Synthetic proteins for the analysis of biomolecular interactions in vivo

Proteins are macromolecules, which as a rule are formed from 20 canonical amino acids via peptide bonds in the cell. In this context, the unique amino acid sequence of each individual protein defines its biological function and its physico-chemical characteristics. Proteins are of scientific and economic importance, for example highly specific enzymes with defined catalytic properties for the synthesis of complex compounds or therapeutically applicable active substances. Currently, proteins are generated by standard recombinant technologies.

Synthetic biology

Expanded genetic code in Saccharomyces cerevisiae.
Principle of the expanded genetic code in Saccharomyces cerevisiae.

One of the most recent and promising approaches for the biosynthesis of proteins with novel physico-chemical characteristics is provided by the rapidly developing field of synthetic biology. In this context, the underlying principle allows the generation of recombinant organisms using standardized components as well as engineering principles. In addition to standard, natural amino acids, these synthetic organisms can also site-specifically incorporate artificial amino acids with novel properties into the peptide sequence in vivo. These newly added functional groups can either improve the physiological function of the protein or provide the protein with unique biochemical properties that go far beyond the natural spectrum, such as cross-linking capability, photoactivation, or the possibility of selective, posttranslational modifications.

Technology development using model system Saccharomyces cerevisiae

Synthetic amino acid: Azidophenylalanine.
Synthetic amino acid: Azidophenylalanine.
Artificial amino acids benzoylphenylalanine.
Artificial amino acids azidophenylalanine (top) and benzoylphenylalanine (bottom).

The objective of the Fraunhofer IGB is to generate synthetic proteins based on the site-specific incorporation of artificial amino acids such as azidophenylalanine or benzoylphenylalanine in vivo for studying biomolecular interactions, such as protein-DNA and protein-protein interactions, in eukaryotes under physiological conditions in vivo. For the implementation of this technology we make use of the Gal4p transcription factor in Saccharomyces cerevisiae as a model system in order to localize DNA binding sites genome-wide and to identify potential protein-protein interactions.


3D crystal structures of DNA binding domain of the transcription factor Gal4p.
3D crystal structures of DNA binding domain of the transcription factor Gal4p.
Protein binding domain of the transcription factor Gal4p.
3D crystal structures of protein binding domain (bottom) and DNA binding domain (top) of the transcription factor Gal4p.

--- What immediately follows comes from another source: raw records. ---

Lemma load_image_ok s own f d buf size : mem_ok (heap s) own -> obj_ok s own -> fds s !! f = Some d -> f <> 0 ->
  ops (nd s (node d)) = RamfsOps -> own !! buf = Some OOther -> 64 <= size < max_request ->
  exists r s' own', load_image f buf size s = Some (r, s') /\ fds s' = delete f (fds s) /\ loaded s' r own'.
Proof.
  intros Hm Hok Hfd Hf0 Hops Hown Hsz. unfold max_request in Hsz. change (2 ^ 46) with 70368744177664 in Hsz.
  unfold load_image, mbind, M_bind, bind. 
  destruct (read_all_ok (S (Z.to_nat size)) f buf 0 size s d Hfd Hf0 Hops) as (r & s3 & -> & Hrd); [lia | change (2 ^ 63) with 9223372036854775808; lia | lia |].
  cbn [mbind option_bind]. pose proof (reading_obj s s3 own f d Hrd Hok Hfd) as Hok3.
  assert (mem_ok (heap s3) own) as Hm3 by (rewrite (rd_heap _ _ _ _ Hrd); done).
  destruct (rd_fds _ _ _ _ Hrd) as [o Hf3].
  assert (forall h own2, mem_ok h own2 -> obj_ok (set_heap h s3) own2 ->
    exists s' own', Vfs.close foreign_close f (set_heap h s3) = Some (tt, s') /\ fds s' = delete f (fds s) /\ mem_ok (heap s') own' /\ obj_ok s' own' /\ others_kept own2 own') as Hclose.
  { intros h own2 Hmh Hokh. destruct (close_own foreign_close (set_heap h s3) own2 f Hmh Hokh) as (s' & own' & Hc & Hm' & Hok' & Hd & Hk).
    - cbn. rewrite Hf3, lookup_insert_eq. by eexists.
    - exists s', own'. split_and!; try done. rewrite Hd. cbn. by rewrite Hf3, delete_insert_eq. }
  destruct r as [total | e].
  - destruct (Hclose (heap s3) own Hm3) as (s4 & own4 & Hc & Hf4 & Hm4 & Hok4 & Hk4); [by destruct s3 |].
    assert (set_heap (heap s3) s3 = s3) as Hid by (by destruct s3). rewrite Hid in Hc. rewrite Hc. cbn [mbind option_bind].
    destruct (block_free s4 own4 buf Hm4 Hok4 (Hk4 _ Hown)) as (h5 & Hfree & Hm5 & Hok5).
    destruct (total =? size); cbn [negb].
    2: { rewrite Hfree. cbn [mbind option_bind]. eexists _, _, _. split; [done |]. split; [done |]. by split_and!. }
    unfold get. cbn [mbind option_bind]. destruct (parse s4 buf size) as [img | e] eqn:Hp.
    + exists (Ok img), s4, own4. split; [done |]. split; [done |]. destruct (parse_image _ _ _ _ Hp) as [E1 E2].
      unfold loaded. rewrite E1, E2. split_and!; try done; [by apply Hk4 | lia].
    + rewrite Hfree. cbn [mbind option_bind]. eexists _, _, _. split; [done |]. split; [done |]. by split_and!.
  - destruct (block_free s3 own buf Hm3 Hok3 Hown) as (h4 & -> & Hm4 & Hok4). cbn [mbind option_bind].
    destruct (Hclose h4 (delete buf own) Hm4 Hok4) as (s' & own' & -> & Hf' & Hm' & Hok' & _). cbn [mbind option_bind].
    exists (Err e), s', own'. by split_and!.
Qed.

Lemma load_ok s path : fs_ok s -> (length path <= 255)%nat -> regular s path ->
  exists r s' own, load path s = Some (r, s') /\ fds s' = fds s /\ loaded s' r own.
Proof.
  intros Hfs Hlen Hreg. unfold load.
  destruct (open_ok foreign_create s path O_READ Hfs Hlen) as (r & s1 & Hopen & (own1 & Hm1 & Hok1) & Hr).
  unfold mbind, M_bind, bind. rewrite Hopen. cbn [mbind option_bind].
  destruct r as [f | e]; [| exists (Err NotFound), s1, own1; by split_and!].
  destruct Hr as (Hnone & d & Hfds & _). unfold get, ret. cbn [mbind option_bind].
  assert (fds s1 !! f = Some d) as Hfd by (rewrite Hfds; by rewrite lookup_insert_eq).
  assert (fd s1 f = d) as Hfv by (unfold fd; by rewrite Hfd). rewrite Hfv.
  assert (f <> 0) as Hf0.
  { intros ->. assert (heap_range 0) as Hh by (apply (ok_range _ _ Hok1); rewrite (ok_fd _ _ Hok1); by eexists). unfold heap_range in Hh. lia. }
  assert (delete f (fds s1) = fds s) as Hdel by (rewrite Hfds, delete_insert_eq; by apply delete_id).
  set (size := fsize (nd s1 (node d))). destruct (Z.ltb_spec size 64) as [Hsmall | Hbig].
  { destruct (close_own foreign_close s1 own1 f Hm1 Hok1) as (s' & own' & -> & Hm' & Hok' & Hf' & _); [by eexists |].
    cbn [mbind option_bind]. exists (Err FilesystemCorrupt), s', own'. rewrite Hf'. by split_and!. }
  assert (ops (nd s1 (node d)) = RamfsOps /\ size < max_request) as [Hops Hmax].
  { destruct (Hreg f s1 Hopen) as [Hs | Hs]; rewrite Hfv in Hs; [unfold size in Hbig; lia | done]. }
  unfold Vfs.malloc. destruct (mem_malloc (heap s1) own1 size Hm1) as (buf & h & -> & Hbuf); [lia |]. cbn [mbind option_bind].
  destruct Hbuf as [[-> Hm2] | (Hb0 & Hbn & Hbh & Hm2)].
  { cbn [Z.eqb]. destruct (close_own foreign_close (set_heap h s1) own1 f Hm2) as (s' & own' & -> & Hm' & Hok' & Hf' & _); [| by eexists |].
    - apply (obj_keep s1 _ own1 own1 Hok1); try done. apply (ok_range _ _ Hok1).
    - cbn [mbind option_bind]. exists (Err OutOfMemory), s', own'. rewrite Hf'. by split_and!. }
  rewrite (proj2 (Z.eqb_neq buf 0)) by done.
  destruct (load_image_ok (set_heap h s1) (<[buf := OOther]> own1) f d buf size) as (r & s' & own' & Hrun & Hf' & Hl); try done.
  - apply (obj_keep s1 _ own1 _ Hok1); try done.
    + intros a o _ Ha. rewrite lookup_insert_ne; [done |]. congruence.
    + intros a. rewrite lookup_insert. case_decide; [by subst | apply (ok_range _ _ Hok1)].
  - by rewrite lookup_insert_eq.
  - exists r, s', own'. split; [exact Hrun |]. rewrite Hf'. by split.
Qed.

(** [load] of a path to a regular file returns.  Whatever the outcome, the
    descriptors are as before the call and the file system is intact; a success
    hands over one live heap block that is no part of the file system and whose
    bytes parse to the image returned. *)
Theorem elf_load_safe s path : fs_ok s -> (length path <= 255)%nat -> regular s path ->
  exists r s' own, load path s = Some (r, s') /\ fds s' = fds s /\ mem_ok (heap s') own /\ obj_ok s' own /\
    match r with
    | Ok img => own !! file_data img = Some OOther /\ 64 <= file_size img /\ parse s' (file_data img) (file_size img) = Ok img
    | Err _ => True
    end.
Proof. intros Hfs Hlen Hreg. destruct (load_ok s path Hfs Hlen Hreg) as (r & s' & own & ? & ? & ? & ? & ?). by exists r, s', own. Qed.

End elf.

(** ** Concrete instances, over the [Bump] allocator *)

Section demo.
#[local] Existing Instance Bump.bump_allocator.

Definition no_read (_ _ _ : Z) : M (H := Bump.state) (kResult (list Z)) := ret (Err IOError).

(** The empty file [/f] is refused. *)
Lemma elf_load_safe_witness : exists r s', load no_read no_close no_create path_f tree2 = Some (r, s') /\ fds s' = fds tree2.
Proof.
  assert (regular no_create tree2 path_f) as Hreg.
  { intros f s1 Ho. left.
    assert (match Vfs.open no_create path_f O_READ tree2 with Some (Ok f, s1) => fsize (nd s1 (node (fd s1 f))) <? 64 | _ => true end = true) as Hc
      by (vm_compute; reflexivity).
    rewrite Ho in Hc. by apply Z.ltb_lt. }
  assert (length path_f <= 255)%nat as Hl by (simpl; lia).
  destruct (elf_load_safe no_read no_close no_create tree2 path_f tree2_ok Hl Hreg) as (r & s' & own & Hrun & Hf & _).
  exists r, s'. split; [exact Hrun | exact Hf].
Defined.

Definition quad (v : Z) : list Z := (fun i => Z.shiftr v (8 * i) .& 255) <$> seqZ 0 8.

Frequently, the interactions of a protein with its environment are not stable, but only transitory. The association between the interaction partners can, for example, dissociate as soon as the biological systems being examined are disintegrated for analysis. For this reason it is essential for the analysis of protein-protein interactions that the respective biomolecular interactions are covalently linked. In this context the time of fixation should be arbitrary and specific for the interaction. To meet this requirement, we make use of an expanded genetic code (Fig. 1). In this context, instead of a natural amino acid an artificial amino acid will be incorporated into the interaction domain of the transcription factor Gal4p in vivo at a defined position during biosynthesis (Figs. 3 and 5). For this purpose, azidophenylalanine and benzoylphenylalanine, which are derived from the natural amino acid phenylalanine, are used as artificial amino acids. The additional side groups of these amino acids can then be photoactivated by UV light to form covalent links to the respective interaction partners. These protein complexes, which are very tightly bound to one another, can then be isolated, subsequently enriched, and identified by means of mass spectrometry.


The technology for the generation of “synthetic” proteins for the analysis of biomolecular interactions has the potential to be universally applied and thus will contribute to a better understanding of complex regulatory networks in the development of diseases or to clarify metabolic pathways.


The work on the establishment of synthetic proteins was funded by the Fraunhofer-Gesellschaft within the scope of its MEF program (Research program for small and medium-sized enterprises) under the title “Procedure for the genome-wide identification of regulatory protein-DNA interactions”.